## The problem
Filter the listing below down to the lines containing the word "sharedram".

## Excerpted records
Lemma os1_ok : os_ok os1 [1%positive] /\ exists t, tasks os1 !! 1%positive = Some t /\ task_state t = x86_state.
Proof.
  destruct (vmill_create_task_spec (vmill_init (MkOS ∅ None None 0 1%positive)) [] x86_state 4242 1%positive)
    as (p & o & E & Hok & _ & (t & Ht & _ & Hs & _) & _); [by apply vmill_init_ok|].
  fold one_thread in E. unfold os1. rewrite E. assert (p = 1%positive) as -> by (vm_compute in E; by injection E).
  split; [done|]. by exists t.
Qed.

(** A flat 32-bit data segment at 0x1000, entry 12, in guest memory. *)
Definition tls_bytes : list Z := le_bytes 4 12 ++ le_bytes 4 4096 ++ le_bytes 4 1048575 ++ le_bytes 4 81.
Definition tls_mem : Mem false 64 := match TryWriteMemory demo_mem 4096 tls_bytes with Ok (_, m) => m | _ => demo_mem end.
Definition tls_mem' : Mem false 64 := match TryReadMemory tls_mem 4096 16 with Ok (_, m) => m | _ => tls_mem end.

Lemma tls_mem_read : TryReadMemory tls_mem 4096 user_desc_size = Ok (Some tls_bytes, tls_mem').
Proof. vm_compute. reflexivity. Qed.

Definition thread_world : World (Mem false 64) X86State unit := MkWorld tls_mem os1 1%positive false ∅ tt.

(** C24: [clone] creates a thread: a request that passes the checks, with
    places for the thread id that can be written, puts a new task in front of
    the list; the child shares the parent's memory, has the parent's registers
    except for the program counter, the given stack and the result 0, resumes
    after the call and remembers the address to clear on exit; the parent's
    result is the child's thread id, which is also stored where the flags ask
    for it; the other tasks stay as they are; and what is left to do is
    [CLONE_SETTLS]. *)
Theorem clone_creates_thread {M St H} `{ML : MemoryLaws M} (syscall : SystemCallABI M St)
    (set_tls : ptr -> Z -> sys M St H status) (w : World M St H) l t ret_addr child_stack flags ptid newtls ctid :
  thread_request flags -> os_ok (os w) l -> tasks (os w) !! current w = Some t ->
  GetReturnAddress syscall (memory w) (task_state t) (GetPC syscall (task_state t)) = Ok (ret_addr, memory w) ->
  (has flags CLONE_PARENT_SETTID = true -> tid_place (memory w) ptid) ->
  (has flags CLONE_CHILD_SETTID = true -> tid_place (memory w) ctid) ->
  exists child w' m tc,
    DoClone syscall set_tls (current w) child_stack flags ptid newtls ctid w =
      (if has flags CLONE_SETTLS then set_tls child newtls else mret Returned) w' /\
    current w' = current w /\ completed w' = true /\ host w' = host w /\
    os_ok (os w') (child :: l) /\ ~ child ∈ l /\
    tasks (os w') !! child = Some tc /\ cloned syscall t tc (gNextTid (os w)) ret_addr child_stack flags ctid /\
    (forall q u, tasks (os w) !! q = Some u -> exists u', tasks (os w') !! q = Some u' /\
       u' = with_circular (if decide (q = current w) then returned syscall u (gNextTid (os w)) else u) (next_circular u')) /\
    maybe_stored (has flags CLONE_PARENT_SETTID) (memory w) m ptid (gNextTid (os w)) /\
    maybe_stored (has flags CLONE_CHILD_SETTID) m (memory w') ctid (gNextTid (os w)).
Proof. intros Hreq Hok Ht Hra Hp Hc. rewrite DoClone_checks by done. by eapply clone_thread_spec. Qed.

(** The flags of [pthread_create] without the thread id. *)
Definition pthread_flags : Z :=
  Z.lor CLONE_VM (Z.lor CLONE_FS (Z.lor CLONE_FILES (Z.lor CLONE_SIGHAND (Z.lor CLONE_THREAD CLONE_CHILD_CLEARTID)))).

Lemma clone_creates_thread_witness :
  exists child w' tc,
    DoClone (Amd64SyscallSystemCall (M := Mem false 64)) (x86_set_tls Amd64SyscallSystemCall) 1%positive 8192 pthread_flags 0 0 5000 thread_world =
      Ok (Returned, w') /\ os_ok (os w') [child; 1%positive] /\
    tasks (os w') !! child = Some tc /\ gpr (task_state tc) RSP = 8192 /\ gpr (task_state tc) RAX = 0 /\
    clear_child_tid tc = 5000.
Proof.
  destruct os1_ok as (Hok & t & Ht & Hs).
  destruct (clone_creates_thread (Amd64SyscallSystemCall (M := Mem false 64)) (x86_set_tls Amd64SyscallSystemCall)
    thread_world [1%positive] t 4242 8192 pthread_flags 0 0 5000) as (child & w' & m & tc & Hd & _ & _ & _ & Hok' & _ & Hc & Hcl & _).
  - split; [reflexivity|]. split; intros _; reflexivity.
  - exact Hok.
  - exact Ht.
  - rewrite Hs. reflexivity.
  - intros E. discriminate E.
  - intros E. discriminate E.
  - exists child, w', tc. split; [exact Hd|]. split; [exact Hok'|]. split; [exact Hc|].
    rewrite (cl_state _ _ _ _ _ _ _ _ Hcl), Hs. split; [vm_compute; reflexivity|]. split; [vm_compute; reflexivity|].
    rewrite (cl_clear _ _ _ _ _ _ _ _ Hcl). reflexivity.
Defined.

(** [set_thread_area] takes effect: a valid descriptor with an explicit
    entry is accepted with result 0, the bases of exactly those segment
    registers that select the entry change, and whenever the task later
    loads a selector of that entry, it gets the base of the descriptor. *)
Theorem set_thread_area_loads {M H} `{MO : MemoryOps M} (w : World M X86State H) t addr bs m :
  let info := user_desc_of bs in
  let index := entry_number info in
  tasks (os w) !! current w = Some t -> length (tls_slots t) = 3%nat ->
  TryReadMemory (memory w) addr user_desc_size = Ok (Some bs, m) -> desc_refused info = false ->
  kLinuxMinIndexForTLSInGDT <= index <= kLinuxMaxIndexForTLSInGDT ->
  exists w1 t1, DoSetThreadArea X86Int0x80SystemCall (current w) addr w = Ok (Returned, w1) /\
    tasks (os w1) !! current w = Some t1 /\ gpr (task_state t1) RAX = 0 /\
    (forall g, dword_base (task_state t1) g =
       if seg_index (task_state t) g =? index then wrap32 (base_addr info) else dword_base (task_state t) g) /\
    (forall g (w2 : World M X86State H) t2,
       current w2 = current w -> tasks (os w2) !! current w = Some t2 -> tls_slots t2 = tls_slots t1 ->
       seg_index (task_state t2) g = index ->
       exists w3 t3, set_segment_base (current w) g w2 = Ok (tt, w3) /\ tasks (os w3) !! current w = Some t3 /\
         dword_base (task_state t3) g = wrap32 (base_addr info)).
Proof.
  intros info index Ht Hlen Hr Href Hi.
  assert (Hslot : (Z.to_nat (index - kLinuxMinIndexForTLSInGDT) < length (tls_slots t))%nat).
  { rewrite Hlen. unfold kLinuxMinIndexForTLSInGDT, kLinuxMaxIndexForTLSInGDT in Hi |- *. lia. }
  rewrite (DoSetThreadArea_step _ w (current w) addr bs m Hr Href Hi).
  change (current w) with (current (with_memory w m)). rewrite (install_own _ (with_memory w m) t) by done.
  eexists _, _. split; [done|]. split; [apply world_task_lookup|]. split.
  { unfold returned, slotted, rebased. cbn. rewrite decide_True by done. unfold addr_wrap. by rewrite Zmod_0_l. }
  split; [intros g; apply update_bases_base|].
  intros g w2 t2 Hc Ht2 Hs Hg. cbn [current with_memory] in *. rewrite <- Hc in Ht2 |- *.
  rewrite (set_segment_base_step w2 g t2 (with_entry info index)).
  - eexists _, _. split; [done|]. split; [apply world_task_lookup|]. cbn. rewrite set_base_dword_base.
    by rewrite decide_True.
  - done.
  - by rewrite Hg.
  - rewrite Hs, Hg. by apply list_lookup_insert_eq.
Qed.
(* ===== verification/LinuxSys.v ===== *)
(** * Process, system and clock calls

    [vmill/Runtime/Linux/Process.cpp], [Sys.cpp] (except [SysExit], which is
    with the threads) and [Clock.cpp].  The host's answers are parameters: a
    host object is given by its members, a structure that is copied whole by
    its bytes. *)

From S2P Require Import Prelude GuestMemory Tasks LinuxTasks SystemCalls LinuxMM.

Local Abbreviation ptr := positive.

(** [struct sysinfo] *)
Record HostSysInfo := MkSysInfo {
  uptime : Z;
  load0 : Z; load1 : Z; load2 : Z;
  totalram : Z; freeram : Z; sharedram : Z; bufferram : Z;
  totalswap : Z; freeswap : Z;
  procs : Z;
  totalhigh : Z; freehigh : Z;
  mem_unit : Z
}.

(** The host calls of these handlers. *)
Class SysHost (H : Type) := {
  h_kill : Z -> Z -> H -> hostret unit * H;
  h_sethostname : list Z -> H -> hostret unit * H;
  h_uname : H -> hostret (list Z) * H;
  h_getuid : H -> Z * H;
  h_geteuid : H -> Z * H;
  h_getgid : H -> Z * H;
  h_getegid : H -> Z * H;
  h_getrlimit : Z -> H -> hostret (Z * Z) * H;
  h_getresuid : H -> hostret (Z * Z * Z) * H;
  h_getresgid : H -> hostret (Z * Z * Z) * H;
  h_sysinfo : H -> hostret HostSysInfo * H;
  (** Seconds and microseconds; minutes west and daylight saving. *)
  h_gettimeofday : H -> hostret (Z * Z * (Z * Z)) * H;
  h_settimeofday : option (Z * Z) -> option (Z * Z) -> H -> hostret unit * H;
  h_clock_gettime : Z -> H -> hostret (Z * Z) * H;
  h_clock_getres : Z -> H -> hostret (Z * Z) * H;
  h_time : H -> hostret Z * H
}.

Definition HOST_NAME_MAX : Z := 64.

Section handlers.
Context {M St H : Type} `{MO : MemoryOps M} `{SH : SysHost H} (syscall : SystemCallABI M St).
Local Abbreviation sys := (SystemCalls.sys M St H).

(** [addr_t] in bytes. *)
Definition addr_bytes : nat := Z.to_nat (addr_bits / 8).

(** ** [Process.cpp] *)

Definition SysGetProcessId (state : ptr) : sys status := Return syscall state kProcessId.
Definition SysGetParentProcessId (state : ptr) : sys status := Return syscall state kParentProcessId.
Definition SysGetProcessGroupId (state : ptr) : sys status := Return syscall state kParentProcessGroupId.

Definition SysGetThreadId (state : ptr) : sys status :=
  current ← vmill_current;
  t ← read_task current;
  Return syscall state (tid t).

Definition SysKill (state : ptr) : sys status :=
  args ← TryGetArgs syscall state 2;
  match args with
  | Some [pid; signum] =>
      let pid := as_int pid in
      if (pid =? -1) || (pid =? 0) || (pid =? kProcessId) then Return syscall state 0
      else
        ret ← on_host (h_kill pid (as_int signum));
        match ret with
        | HostErr err => Return syscall state (- err)
        | HostOk _ => Return syscall state 0
        end
  | _ => Return syscall state (- EFAULT)
  end.

(** ** [Sys.cpp] *)

Definition SysSetHostName (state : ptr) : sys status :=
  args ← TryGetArgs syscall state 2;
  match args with
  | Some [name; len] =>
      if HOST_NAME_MAX <? len then Return syscall state (- EINVAL)
      else
        gHostName ← on_memory (fun m => CopyStringFromMemory m name HOST_NAME_MAX);
        if Z.of_nat (length gHostName) <? len then Return syscall state (- ENAMETOOLONG)
        else
          ret ← on_host (h_sethostname (take (Z.to_nat len) gHostName));
          match ret with
          | HostOk _ => Return syscall state 0
          | HostErr err => Return syscall state (- err)
          end
  | _ => Return syscall state (- EFAULT)
  end.

(** The host's structure is what is written; the translated [compat] is not
    used. *)
Definition SysUname (state : ptr) : sys status :=
  args ← TryGetArgs syscall state 1;
  match args with
  | Some [buf] =>
      info ← on_host h_uname;
      match info with
      | HostErr err => Return syscall state (- err)
      | HostOk info =>
          ok ← on_memory (fun m => TryWriteMemory m buf info);
          if (ok : bool) then Return syscall state 0 else Return syscall state (- EFAULT)
      end
  | _ => Return syscall state (- EFAULT)
  end.

Definition SysGetUserId (state : ptr) : sys status := id ← on_host h_getuid; Return syscall state id.
Definition SysGetEffectiveUserId (state : ptr) : sys status := id ← on_host h_geteuid; Return syscall state id.
Definition SysGetGroupId (state : ptr) : sys status := id ← on_host h_getgid; Return syscall state id.
Definition SysGetEffectiveGroupId (state : ptr) : sys status := id ← on_host h_getegid; Return syscall state id.

(** A limit of the host in [n] bytes. *)
Definition compat_limit (n : nat) (limit : Z) : Z := Z.min (256 ^ Z.of_nat n - 1) limit.

(** [n]: the bytes of a member of [T]. *)
Definition SysGetRlimit (n : nat) (state : ptr) : sys status :=
  args ← TryGetArgs syscall state 2;
  match args with
  | Some [resource; rlim_addr] =>
      limit ← on_host (h_getrlimit (as_int resource));
      match limit with
      | HostErr err => Return syscall state (- err)
      | HostOk (rlim_cur, rlim_max) =>
          ok ← on_memory (fun m =>
                 TryWriteMemory m rlim_addr (le_bytes n (compat_limit n rlim_cur) ++ le_bytes n (compat_limit n rlim_max)));
          if negb ok then Return syscall state (- EFAULT) else Return syscall state 0
      end
  | _ => Return syscall state (- EFAULT)
  end.

(** Writing one id, unless its address is null: whether it succeeded. *)
Definition write_id (addr id : Z) : sys bool :=
  if addr =? 0 then mret true else on_memory (fun m => TryWriteMemory m addr (le_bytes 4 id)).

Definition write_ids (state : ptr) (rid eid sid : Z) (ids : hostret (Z * Z * Z)) : sys status :=
  match ids with
  | HostErr err => Return syscall state (- err)
  | HostOk (real, effective, set) =>
      ok ← write_id rid real;
      if negb ok then Return syscall state (- EFAULT)
      else
        ok ← write_id eid effective;
        if negb ok then Return syscall state (- EFAULT)
        else
          ok ← write_id sid set;
          if negb ok then Return syscall state (- EFAULT) else Return syscall state 0
  end.

Definition SysGetRESUserId (state : ptr) : sys status :=
  args ← TryGetArgs syscall state 3;
  match args with
  | Some [rid; eid; sid] => ids ← on_host h_getresuid; write_ids state rid eid sid ids
  | _ => Return syscall state (- EFAULT)
  end.

Definition SysGetRESGroupId (state : ptr) : sys status :=
  args ← TryGetArgs syscall state 3;
  match args with
  | Some [rid; eid; sid] => ids ← on_host h_getresgid; write_ids state rid eid sid ids
  | _ => Return syscall state (- EFAULT)
  end.

(** [linux_sysinfo]: ten words, two halves, padding to the word, two words,
    the unit and padding. *)
Definition sysinfo_high : nat := if addr_bits =? 64 then 88%nat else 44%nat.
Definition sysinfo_size : nat := if addr_bits =? 64 then 112%nat else 56%nat.

(** The assignments to members: offset, width and value.  [loads[1]] is
    assigned twice. *)
Definition sysinfo_members (info : HostSysInfo) : list (nat * nat * Z) :=
  let a := addr_bytes in
  [(0, a, uptime info); (a, a, load0 info); (2 * a, a, load1 info); (2 * a, a, load2 info);
   (4 * a, a, totalram info); (5 * a, a, freeram info); (6 * a, a, sharedram info); (7 * a, a, bufferram info);
   (8 * a, a, totalswap info); (9 * a, a, freeswap info); (10 * a, 2, procs info);
   (sysinfo_high, a, totalhigh info); (sysinfo_high + a, a, freehigh info); (sysinfo_high + 2 * a, 4, mem_unit info)]%nat.

Definition assign_members (bs : list Z) (members : list (nat * nat * Z)) : list Z :=
  foldl (fun bs '(off, n, v) => list_inserts off (le_bytes n v) bs) bs members.

Definition SysGetSysInfo (state : ptr) : sys status :=
  args ← TryGetArgs syscall state 1;
  match args with
  | Some [info_addr] =>
      compat_info ← on_memory (fun m => TryReadMemory m info_addr sysinfo_size);
      match compat_info with
      | None => Return syscall state (- EFAULT)
      | Some compat_info =>
          info ← on_host h_sysinfo;
          match info with
          | HostErr err => Return syscall state (- err)
          | HostOk info =>
              ok ← on_memory (fun m => TryWriteMemory m info_addr (assign_members compat_info (sysinfo_members info)));
              if negb ok then Return syscall state (- EFAULT) else Return syscall state 0
          end
      end
  | _ => Return syscall state (- EFAULT)
  end.

(** ** [Clock.cpp] *)

(** [tv_compat] and [tz_compat] are the host addresses of the two local
    objects: [TryWriteMemory(memory, addr, &object)] is the overload for
    [const T &] with [T] a pointer type, so it stores the address. *)
Definition SysGetTimeOfDay (tv_compat tz_compat : Z) (state : ptr) : sys status :=
  args ← TryGetArgs syscall state 2;
  match args with
  | Some [tv_addr; tz_addr] =>
      ret ← on_host h_gettimeofday;
      match ret with
      | HostErr err => Return syscall state (- err)
      | HostOk _ =>
          let write addr p : sys bool :=
            if addr =? 0 then mret true else on_memory (fun m => TryWriteMemory m addr (le_bytes 8 p)) in
          ok ← write tv_addr tv_compat;
          if negb ok then Return syscall state (- EFAULT)
          else
            ok ← write tz_addr tz_compat;
            if negb ok then Return syscall state (- EFAULT) else Return syscall state 0
      end
  | _ => Return syscall state (- EFAULT)
  end.

(** A structure of two members, read at [addr] unless it is null; [None] when
    it cannot be read. *)
Definition read_pair (addr : Z) (n : nat) (conv : Z -> Z) : sys (option (option (Z * Z))) :=
  if addr =? 0 then mret (Some None)
  else
    bs ← on_memory (fun m => TryReadMemory m addr (2 * n));
    mret (match bs with
          | None => None
          | Some bs => Some (Some (conv (le_value (take n bs)), conv (le_value (drop n bs))))
          end).

(** [n]: the bytes of a member of [TimeVal]. *)
Definition SysSetTimeOfDay (n : nat) (state : ptr) : sys status :=
  args ← TryGetArgs syscall state 2;
  match args with
  | Some [tv_addr; tz_addr] =>
      _ ← on_host h_gettimeofday;
      tv ← read_pair tv_addr n as_int64;
      match tv with
      | None => Return syscall state (- EFAULT)
      | Some tv =>
          tz ← read_pair tz_addr 4 as_int;
          match tz with
          | None => Return syscall state (- EFAULT)
          | Some tz =>
              ret ← on_host (h_settimeofday tv tz);
              match ret with
              | HostOk _ => Return syscall state 0
              | HostErr err => Return syscall state (- err)
              end
          end
      end
  | _ => Return syscall state (- EFAULT)
  end.

(** Storing a [TimeSpec] with members of [n] bytes. *)
Definition write_timespec (state : ptr) (n : nat) (addr : Z) (time : hostret (Z * Z)) : sys status :=
  match time with
  | HostErr err => Return syscall state (- err)
  | HostOk (tv_sec, tv_nsec) =>
      ok ← on_memory (fun m => TryWriteMemory m addr (le_bytes n tv_sec ++ le_bytes n tv_nsec));
      if negb ok then Return syscall state (- EFAULT) else Return syscall state 0
  end.

Definition SysClockGetTime (n : nat) (state : ptr) : sys status :=
  args ← TryGetArgs syscall state 2;
  match args with
  | Some [clock_id; tp] => time ← on_host (h_clock_gettime (as_int clock_id)); write_timespec state n tp time
  | _ => Return syscall state (- EFAULT)
  end.

Definition SysClockGetResolution (n : nat) (state : ptr) : sys status :=
  args ← TryGetArgs syscall state 2;
  match args with
  | Some [clock_id; res] => time ← on_host (h_clock_getres (as_int clock_id)); write_timespec state n res time
  | _ => Return syscall state (- EFAULT)
  end.

Definition SysTime (state : ptr) : sys status :=
  args ← TryGetArgs syscall state 1;
  match args with
  | Some [time_addr] =>
      now ← on_host h_time;
      match now with
      | HostErr err => Return syscall state (- err)
      | HostOk now =>
          let ret_time := addr_wrap now in
          ok ← (if time_addr =? 0 then mret true
                else on_memory (fun m => TryWriteMemory m time_addr (le_bytes addr_bytes ret_time)) : sys bool);
          if negb ok then Return syscall state (- EFAULT) else Return syscall state ret_time
      end
  | _ => Return syscall state (- EFAULT)
  end.
End handlers.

## Answer area
  totalram : Z; freeram : Z; sharedram : Z; bufferram : Z;
   (4 * a, a, totalram info); (5 * a, a, freeram info); (6 * a, a, sharedram info); (7 * a, a, bufferram info);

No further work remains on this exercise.